Firstly, there is no credible data to suggest that violence increases with the Nordic model legislation in place. It makes no logical sense. The Nordic Model has little to do with decisions made by perpetrators and buyers to commit acts of violence against women in prostitution. In fact, the balance of power between sex buyers and women shifts under the Nordic model. Women are decriminalised in the prostitution transaction and men are now criminalised, so they are at increased risk of detection by police, if they commit violent acts against women.
Perpetrators of sexual violence should solely be held to account for their actions. We have to confront the violence in the sex trade, not use the laws around prostitution as a scapegoat to absorb the blame for what is male violence against women, in almost every instance.
Secondly, violence is inherent to the sex trade. The women we support at Ruhama (reflected in international research also) have experienced enormous levels of violence, rape, sexual assault and harassment in the sex trade, regardless of the country they operated in or the legislation they operated under. This has much to do with the presence of organised crime in prostitution also. Where a sex trade exists, there will be violence against those in prostitution, carried out by violent individuals, organisers and sex buyers.

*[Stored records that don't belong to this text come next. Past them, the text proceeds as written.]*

(** X14 on the line data with the one-feature lasso and the grid
    [[0.5; 0.25]]: the routine returns [(0.25, 0.5625)]. *)
Lemma refit_l1_prints_the_returned_error_witness :
  exists lin_mod y_score,
    Examples.Lasso (fst (0.25, 0.5625)) line_x_train line_y_train = Returned lin_mod
    /\ predict lin_mod line_x_test = Returned y_score
    /\ forall r2, metric_value 0 line_y_test y_score = Returned r2 ->
       nth_error (actions (refit_l1 Examples.accepted (metric_value 0)
                             (metric_value 0.75) (metric_value 0.75)
                             Examples.Lasso predict
                             line_x_train line_y_train line_x_test line_y_test
                             (0.25, 0.5625))) 0
       = Some (did (print (cat (lit "Mean Square Error      = ")
                             (str (snd (0.25, 0.5625))))))
       /\ nth_error (actions (refit_l1 Examples.accepted (metric_value 0)
                                (metric_value 0.75) (metric_value 0.75)
                                Examples.Lasso predict
                                line_x_train line_y_train line_x_test line_y_test
                                (0.25, 0.5625))) 1
          = Some (did (print (cat (lit "Root Mean Square Error = ")
                                (str (fsqrt (snd (0.25, 0.5625))))))).
Proof.
  apply (refit_l1_prints_the_returned_error Examples.accepted
           (metric_value 0) (metric_value 0.75) (metric_value 0.75)
           linear Examples.Lasso coef_ predict
           line_x_train line_y_train line_x_test line_y_test [0.5; 0.25]
           (0.25, 0.5625)).
  vm_compute. reflexivity.
Defined.

Close Scope float_scope.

Firstly, few of the women we work with refer to themselves as ‘sex workers’. They are more likely to use the term ‘selling sex’ or ‘escorting’ and a high proportion do not see this as ‘work’, more as a temporary means to an end (financial) that they become involved in. Others are, or have been, under the strict control of pimps or traffickers. With this in mind, it would be a disservice to the women we work with and their experiences to term what they view as abusive, as ‘work’.
Secondly, our policy position is informed by working with women in prostitution since 1989. We’ve seen the well documented harms of the sex trade at play – violence, abuse, coercion, dissociation; the list goes so on. Having seen this and worked with women who have experienced such, we do not believe that sex is a legitimate form of work or that the sex trade can be made a safe place for women to ‘work’. To frame prostitution as ‘work’ also negates the need for exit supports when, as outlined above, we know that most people seek to exit prostitution.